- Venue: London Aquatics Centre
- Dates: 4 September
- Competitors: 15 from 9 nations
- Winning time: 1:17.00

Medalists
- 1st place, gold medalist(s):  / Heather Frederiksen / Great Britain
- 2nd place, silver medalist(s):  / Jessica Long / United States
- 3rd place, bronze medalist(s):  / Olesya Vladykina / Russia

= Swimming at the 2012 Summer Paralympics – Women's 100 metre backstroke S8 =

The women's 100m backstroke S8 event at the 2012 Summer Paralympics took place at the London Aquatics Centre on 4 September.
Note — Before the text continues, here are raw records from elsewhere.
(** A call through a request-bound memoizer is a lookup in the cache of
    [env.request.cache], which receives the cache that the lookup leaves. *)
Lemma __call___request (self : memoizer) (obj : positive) (args : list pyval)
    (kwargs : kwargs_t) (st : State) :
  request_bound (klass self) = true →
  ∃ st',
    __call__ self obj args kwargs st =
      ((_get (entry_of self st (request_cache st, cache_objname self))
             (VObj obj :: args) kwargs (world st)).1.1, st') ∧
    request_cache st' = request_cache st ∧
    slots st' !! (request_cache st, cache_objname self) =
      Some (_get (entry_of self st (request_cache st, cache_objname self))
                 (VObj obj :: args) kwargs (world st)).1.2 ∧
    world st' =
      (_get (entry_of self st (request_cache st, cache_objname self))
            (VObj obj :: args) kwargs (world st)).2.
Proof.
  intros Hk. unfold __call__. rewrite (_setup_cache_request _ _ _ Hk). cbv zeta.
  set (a := (request_cache st, cache_objname self)).
  set (c0 := entry_of self st a).
  assert (∀ st1 : State, world st1 = world st → request_cache st1 = request_cache st →
    ∃ st',
      (let '(r, cache', w') := _get c0 (VObj obj :: args) kwargs (world st1) in
       (r, with_slot (with_world st1 w') a cache')) =
        ((_get c0 (VObj obj :: args) kwargs (world st)).1.1, st') ∧
      request_cache st' = request_cache st ∧
      slots st' !! a = Some (_get c0 (VObj obj :: args) kwargs (world st)).1.2 ∧
      world st' = (_get c0 (VObj obj :: args) kwargs (world st)).2) as Hgen.
  { intros st1 Hw Hr. rewrite Hw.
    destruct (_get c0 (VObj obj :: args) kwargs (world st)) as [[r c'] w'].
    eexists. split; [reflexivity|]. simpl. split; [done|].
    split; [apply lookup_insert_eq|done]. }
  destruct (slots st !! a); by apply Hgen.
Qed.

(** C7: two distinct instances call a request-bound memoized computation with
    the same arguments during one request. Both calls resolve the cache at the
    same address, the attribute of [env.request.cache]; the keys of the two
    calls differ by the instance; after the second call the cache holds the
    result of each instance under its own key; and each call is counted once
    by the counters of that one cache. *)
Theorem C7_request_cache_is_shared_and_keyed_by_instance
    (self : memoizer) (o1 o2 : positive) (args : list pyval) (kwargs : kwargs_t)
    (st : State) :
  request_bound (klass self) = true →
  o1 ≠ o2 →
  hashable (call_key args kwargs) = true →
  keys_inv (entry_of self st (request_cache st, cache_objname self)) →
  _cached_func (entry_of self st (request_cache st, cache_objname self)) = func self →
  returns_on (func self) (VObj o1 :: args) kwargs →
  returns_on (func self) (VObj o2 :: args) kwargs →
  ∃ v1 v2 st1 st2 c1 c2,
    __call__ self o1 args kwargs st = (Return v1, st1) ∧
    __call__ self o2 args kwargs st1 = (Return v2, st2) ∧
    (_setup_cache self o1 st).1.1 = (request_cache st, cache_objname self) ∧
    (_setup_cache self o2 st1).1.1 = (request_cache st, cache_objname self) ∧
    (_setup_cache self o2 st1).1.2 = c1 ∧
    slots st1 !! (request_cache st, cache_objname self) = Some c1 ∧
    slots st2 !! (request_cache st, cache_objname self) = Some c2 ∧
    call_key (VObj o1 :: args) kwargs ≠ call_key (VObj o2 :: args) kwargs ∧
    _cache c1 !! call_key (VObj o1 :: args) kwargs = Some v1 ∧
    _cache c2 !! call_key (VObj o1 :: args) kwargs = Some v1 ∧
    _cache c2 !! call_key (VObj o2 :: args) kwargs = Some v2 ∧
    (_hits c1 + _misses c1 =
       _hits (entry_of self st (request_cache st, cache_objname self)) +
       _misses (entry_of self st (request_cache st, cache_objname self)) + 1)%nat ∧
    (_hits c2 + _misses c2 = _hits c1 + _misses c1 + 1)%nat.
Proof.
  intros Hreq Hne Hk Hinv Hf Hr1 Hr2.
  set (a := (request_cache st, cache_objname self)) in *.
  set (c0 := entry_of self st a) in *.
  destruct (__call___request self o1 args kwargs st Hreq) as (st1 & Hcall1 & Hrc1 & Hs1 & Hw1).
  fold a in Hcall1, Hs1, Hw1. fold c0 in Hcall1, Hs1, Hw1.
  destruct (_get_returns c0 (VObj o1 :: args) kwargs (world st)) as
    (v1 & c1 & w1 & Hg1 & Hv1 & Hframe1 & Hinv1 & Hf1 & Hcount1);
    [done|done|by rewrite Hf|].
  rewrite Hg1 in Hcall1, Hs1, Hw1. cbn [fst snd] in Hcall1, Hs1, Hw1.
  assert (entry_of self st1 (request_cache st1, cache_objname self) = c1) as Hentry.
  { unfold entry_of. rewrite Hrc1. fold a. by rewrite Hs1. }
  destruct (__call___request self o2 args kwargs st1 Hreq) as (st2 & Hcall2 & Hrc2 & Hs2 & Hw2).
  rewrite Hentry in Hcall2, Hs2, Hw2. rewrite Hrc1 in Hs2. fold a in Hs2.
  destruct (_get_returns c1 (VObj o2 :: args) kwargs (world st1)) as
    (v2 & c2 & w2 & Hg2 & Hv2 & Hframe2 & Hinv2 & Hf2 & Hcount2);
    [done|done|by rewrite Hf1, Hf|].
  rewrite Hg2 in Hcall2, Hs2, Hw2. cbn [fst snd] in Hcall2, Hs2, Hw2.
  pose proof (call_key_obj_inj o1 o2 args kwargs Hne) as Hkeys.
  exists v1, v2, st1, st2, c1, c2.
  rewrite !(_setup_cache_request _ _ _ Hreq). cbv zeta. cbn [fst snd].
  rewrite Hentry, Hrc1. fold a.
  repeat split; try done.
  rewrite Hframe2 by done. done.
Qed.

(** C7 on a fresh request: the objects 1 and 2 call [ident] through one
    request-bound memoizer. *)
Lemma C7_witness :
  ∃ v1 v2 st1 st2 c1 c2,
    __call__ Sample.req_ident 1 [VInt 5] [] (Sample.fresh_state 0) = (Return v1, st1) ∧
    __call__ Sample.req_ident 2 [VInt 5] [] st1 = (Return v2, st2) ∧
    (_setup_cache Sample.req_ident 1 (Sample.fresh_state 0)).1.1 = (100%positive, "ident_cache") ∧
    (_setup_cache Sample.req_ident 2 st1).1.1 = (100%positive, "ident_cache") ∧
    (_setup_cache Sample.req_ident 2 st1).1.2 = c1 ∧
    slots st1 !! (100%positive, "ident_cache") = Some c1 ∧
    slots st2 !! (100%positive, "ident_cache") = Some c2 ∧
    call_key [VObj 1; VInt 5] [] ≠ call_key [VObj 2; VInt 5] [] ∧
    _cache c1 !! call_key [VObj 1; VInt 5] [] = Some v1 ∧
    _cache c2 !! call_key [VObj 1; VInt 5] [] = Some v1 ∧
    _cache c2 !! call_key [VObj 2; VInt 5] [] = Some v2 ∧
    (_hits c1 + _misses c1 = 0 + 0 + 1)%nat ∧
    (_hits c2 + _misses c2 = _hits c1 + _misses c1 + 1)%nat.
Proof.
  apply (C7_request_cache_is_shared_and_keyed_by_instance
           Sample.req_ident 1 2 [VInt 5] [] (Sample.fresh_state 0)).
  - reflexivity.
  - discriminate.
  - reflexivity.
  - apply keys_inv_init.
  - reflexivity.
  - intros e. by eexists _, _.
  - intros e. by eexists _, _.
Defined.

(** ** Properties and their setters *)

(** C2, at the property [x] of the object 1, whose getter reads the attribute
    that its setter writes. The write stores 7 under [seed_key], which no read
    looks up. A read that follows the write runs the getter and counts a miss;
    when a read came before the write, the read that follows it is a hit on
    the value of before the write, 3, while the attribute holds 7. *)
Theorem C2_write_does_not_seed_the_read :
  let st0 := Sample.fresh_state 0 in
  let a := (1%positive, "x_cache"%string) in
  (∃ st1 st2 c1 c2,
     __set__ Sample.prop_x 1 (VInt 7) st0 = (Return tt, st1) ∧
     slots st1 !! a = Some c1 ∧
     _cache c1 !! seed_key 1 = Some (VInt 7) ∧
     _cache c1 !! call_key [VObj 1] [] = None ∧
     infos c1 = (0, 0, 1)%nat ∧
     _memoize_property__get__ Sample.prop_x 1 st1 = (Return (VInt 7), st2) ∧
     slots st2 !! a = Some c2 ∧
     infos c2 = (0, 1, 2)%nat ∧
     trace (world st2) = [Called "x" [VObj 1; VInt 7] []; Called "x" [VObj 1] []]) ∧
  (∃ st1 st2 st3 c3,
     _memoize_property__get__ Sample.prop_x 1 st0 = (Return (VInt 3), st1) ∧
     __set__ Sample.prop_x 1 (VInt 7) st1 = (Return tt, st2) ∧
     _memoize_property__get__ Sample.prop_x 1 st2 = (Return (VInt 3), st3) ∧
     attrs (env (world st3)) !! (1%positive, "_x"%string) = Some (VInt 7) ∧
     slots st3 !! a = Some c3 ∧
     infos c3 = (1, 1, 2)%nat).
Proof.
  cbv zeta. split.
  - eexists _, _, _, _. repeat split; vm_compute; reflexivity.
  - eexists _, _, _, _. repeat split; vm_compute; reflexivity.
Qed.

(** ** The decorators *)

(** C8, as the code has it: [memoize] and [memoize_property] take a name and
    an optional duration and attach both to the memoizer, whose caches are
    created with that duration. [request_memoize] and
    [request_memoize_property] take the name only: their memoizers and caches
    have no duration, and a call that gives one raises. *)
Theorem C8_front_ends_attach_name_and_duration
    (nm : string) (d : option (option Z)) (f : pyfunc) :
  attaches memoize (CtorArgs nm d) K_memoize f (default None d) ∧
  attaches memoize_property (CtorArgs nm d) K_memoize_property f (default None d) ∧
  attaches request_memoize (CtorArgs nm None) K_request_memoize f None ∧
  attaches request_memoize_property (CtorArgs nm None) K_request_memoize_property f None ∧
  ∀ d', request_memoize (CtorArgs nm (Some d')) = Raise unexpected_argument ∧
        request_memoize_property (CtorArgs nm (Some d')) = Raise unexpected_argument.
Proof.
  assert (∀ m ttl obj st,
            func m = f → duration m = ttl →
            slots st !! (_setup_cache m obj st).1.1 = None →
            (_setup_cache m obj st).1.2 = _Cache__init__ f ttl) as Hnew.
  { intros m ttl obj st <- <-. unfold _setup_cache, _memoize_setup_cache.
    destruct (klass m); simpl.
    - destruct (slots st !! (obj, cache_objname m)) eqn:E; simpl; [by rewrite E|done].
    - destruct (slots st !! (obj, cache_objname m)) eqn:E; simpl; [by rewrite E|done].
    - destruct (slots st !! (request_cache st, cache_objname m)) eqn:E; simpl;
        [by rewrite E|done].
    - destruct (slots st !! (request_cache st, cache_objname m)) eqn:E; simpl;
        [by rewrite E|done]. }
  repeat split; try (eexists; split; [reflexivity|]; split; [reflexivity|];
                     intros obj st; by apply Hnew).
Qed.

(** C8 fails as stated: the request-bound front-ends refuse a duration, and
    the cache of a request-bound memoizer has none. *)
Lemma C8_request_front_ends_take_no_duration :
  request_memoize (CtorArgs "slot" (Some (Some 10))) = Raise unexpected_argument ∧
  request_memoize_property (CtorArgs "slot" (Some (Some 10))) = Raise unexpected_argument ∧
  ∃ deco,
    request_memoize (CtorArgs "slot" None) = Return deco ∧
    duration (decorate deco Sample.answer) = None ∧
    _duration (_setup_cache (decorate deco Sample.answer) 1 (Sample.fresh_state 0)).1.2 = None.
Proof.
  split; [reflexivity|]. split; [reflexivity|].
  eexists. split; [reflexivity|]. split; reflexivity.
Qed.

(** ** The claims that fail, at an input *)

(** C5 fails as stated: in a cache of duration 10 with a value stored at 0,
    the lookup made when the clock shows 10 is not stale by the rule
    [now - store_time > d], yet it runs the computation and counts a miss.
    With the duration 0 the rule calls every later lookup stale, and the
    lookup made when the clock shows 1000 is a hit. *)
Lemma C5_lookup_at_the_deadline_is_a_miss :
  ((now (env (Sample.at_time 1000)) - 0 >? 0) = true ∧
   ∃ self' w',
     _get (with_duration Sample.warm (Some 0)) [VInt 1] [] (Sample.at_time 1000) =
       (Return (VInt 42), self', w') ∧
     infos self' = (1, 1, 1)%nat ∧
     trace w' = []) ∧
  _duration Sample.warm = Some 10 ∧
  _times Sample.warm !! call_key [VInt 1] [] = Some 0 ∧
  infos Sample.warm = (0, 1, 1)%nat ∧
  (now (env (Sample.at_time 10)) - 0 >? 10) = false ∧
  ∃ self' w',
    _get Sample.warm [VInt 1] [] (Sample.at_time 10) = (Return (VInt 42), self', w') ∧
    infos self' = (0, 2, 1)%nat ∧
    trace w' = [Called "answer" [VInt 1] []] ∧
    _times self' !! call_key [VInt 1] [] = Some 10.
Proof.
  split.
  { split; [reflexivity|]. eexists _, _. repeat split; vm_compute; reflexivity. }
  split; [reflexivity|]. split; [vm_compute; reflexivity|].
  split; [vm_compute; reflexivity|]. split; [reflexivity|].
  eexists _, _. repeat split; vm_compute; reflexivity.
Qed.

(** C6 fails as stated: after [clear] the timestamp of the key stored before
    is still in [_times], a key of [_times] that is not a key of [_cache]. *)
Lemma C6_clear_keeps_the_timestamps :
  _cache (clear Sample.warm) !! call_key [VInt 1] [] = None ∧
  _times (clear Sample.warm) !! call_key [VInt 1] [] = Some 0 ∧
  _times (clear Sample.warm) ≠ ∅ ∧
  ¬ same_keys (clear Sample.warm).
Proof.
  assert (_times (clear Sample.warm) !! call_key [VInt 1] [] = Some 0) as Ht
    by (vm_compute; reflexivity).
  split; [reflexivity|]. split; [done|]. split.
  - intros Hempty. rewrite Hempty, lookup_empty in Ht. discriminate.
  - intros Hsame. destruct (proj2 (Hsame (call_key [VInt 1] []))) as [v Hv].
    + rewrite Ht. eauto.
    + simpl in Hv. by rewrite lookup_empty in Hv.
Qed.

(** ** The claims at an input *)

(** C1 on a new cache of duration 10: [answer(1)] at time 0, then at the times
    3 and 9. *)
Lemma C1_witness :
  ∃ self1 w1 self2,
    _get (_Cache__init__ Sample.answer (Some 10)) [VInt 1] [] (Sample.at_time 0) =
      (Return (VInt 42), self1, w1) ∧
    trace w1 = [] ++ [Called "answer" [VInt 1] []] ∧
    lookups self1 [VInt 1] [] [MkEnv 3 ∅; MkEnv 9 ∅] (trace w1) =
      ([(Return (VInt 42), 1, 1); (Return (VInt 42), 2, 1)]%nat, self2, trace w1) ∧
    calls (trace w1) = 1%nat ∧
    _hits self2 = 2%nat ∧
    _misses self2 = 1%nat ∧
    _cache self2 !! call_key [VInt 1] [] = Some (VInt 42).
Proof.
  apply (C1_computed_once_within_ttl
           (_Cache__init__ Sample.answer (Some 10)) [VInt 1] [] (Sample.at_time 0)
           (VInt 42) (MkEnv 0 ∅) [MkEnv 3 ∅; MkEnv 9 ∅]).
  - reflexivity.
  - left. reflexivity.
  - reflexivity.
  - repeat constructor; simpl; lia.
Defined.

(** C4 on a call with a list for argument. *)
Lemma C4_witness :
  ∃ self' w',
    _get Sample.warm [VList [VInt 1]] [] (Sample.at_time 4) = (Return (VInt 42), self', w') ∧
    env w' = MkEnv 4 ∅ ∧
    trace w' = [] ++
      [Logged "answer" (call_key [VList [VInt 1]] []) unhashable;
       Called "answer" [VList [VInt 1]] []] ∧
    warnings (trace w') = 1%nat ∧
    calls (trace w') = 1%nat ∧
    self' = Sample.warm ∧
    infos self' = infos Sample.warm.
Proof.
  apply (C4_unhashable_falls_back Sample.warm [VList [VInt 1]] [] (Sample.at_time 4)).
  reflexivity.
Defined.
There were two heats; the swimmers with the eight fastest times advanced to the final.

==Results==

===Heats===
Competed from 09:38.

====Heat 1====

| Rank | Lane | Name | Nationality | Time | Notes |
|---|---|---|---|---|---|
| 1 | 4 | Jessica Long | United States | 1:21.75 | Q |
| 2 | 5 | Olesya Vladykina | Russia | 1:21.82 | Q |
| 3 | 3 | Jin Xiaoqin | China | 1:23.46 | Q |
| 4 | 6 | Mallory Weggemann | United States | 1:24.18 | Q |
| 5 | 2 | Maddison Elliott | Australia | 1:24.34 | Q |
| 6 | 7 | Ksenia Sogomonyan | Russia | 1:27.57 |  |
| 7 | 1 | Guan Xiangnan | China | 1:27.62 |  |

====Heat 2====

| Rank | Lane | Name | Nationality | Time | Notes |
|---|---|---|---|---|---|
| 1 | 4 | Heather Frederiksen | Great Britain | 1:17.63 | Q |
| 2 | 5 | Mariann Vestbostad | Norway | 1:23.05 | Q |
| 3 | 3 | Lu Weiyuan | China | 1:24.31 | Q |
| 4 | 2 | Stefanie Weinberg | Germany | 1:24.71 |  |
| 5 | 1 | Kateryna Istomina | Ukraine | 1:26.78 |  |
| 6 | 7 | Camille Bérubé | Canada | 1:26.96 |  |
| 7 | 6 | Amanda Everlove | United States | 1:28.30 |  |
|  | 8 | Sarah Mailhot | Canada | DNS |  |

===Final===
Competed at 17:37.

| Rank | Lane | Name | Nationality | Time | Notes |
|---|---|---|---|---|---|
| 1st place, gold medalist(s) | 4 | Heather Frederiksen | Great Britain | 1:17.00 |  |
| 2nd place, silver medalist(s) | 5 | Jessica Long | United States | 1:18.67 |  |
| 3rd place, bronze medalist(s) | 3 | Olesya Vladykina | Russia | 1:20.20 |  |
| 4 | 6 | Mariann Vestbostad | Norway | 1:22.17 |  |
| 5 | 2 | Jin Xiaoqin | China | 1:22.99 |  |
| 6 | 8 | Maddison Elliott | Australia | 1:23.25 |  |
| 7 | 7 | Mallory Weggemann | United States | 1:23.36 |  |
| 8 | 1 | Lu Weiyuan | China | 1:23.56 |  |

'Q = qualified for final. DNS = Did not start.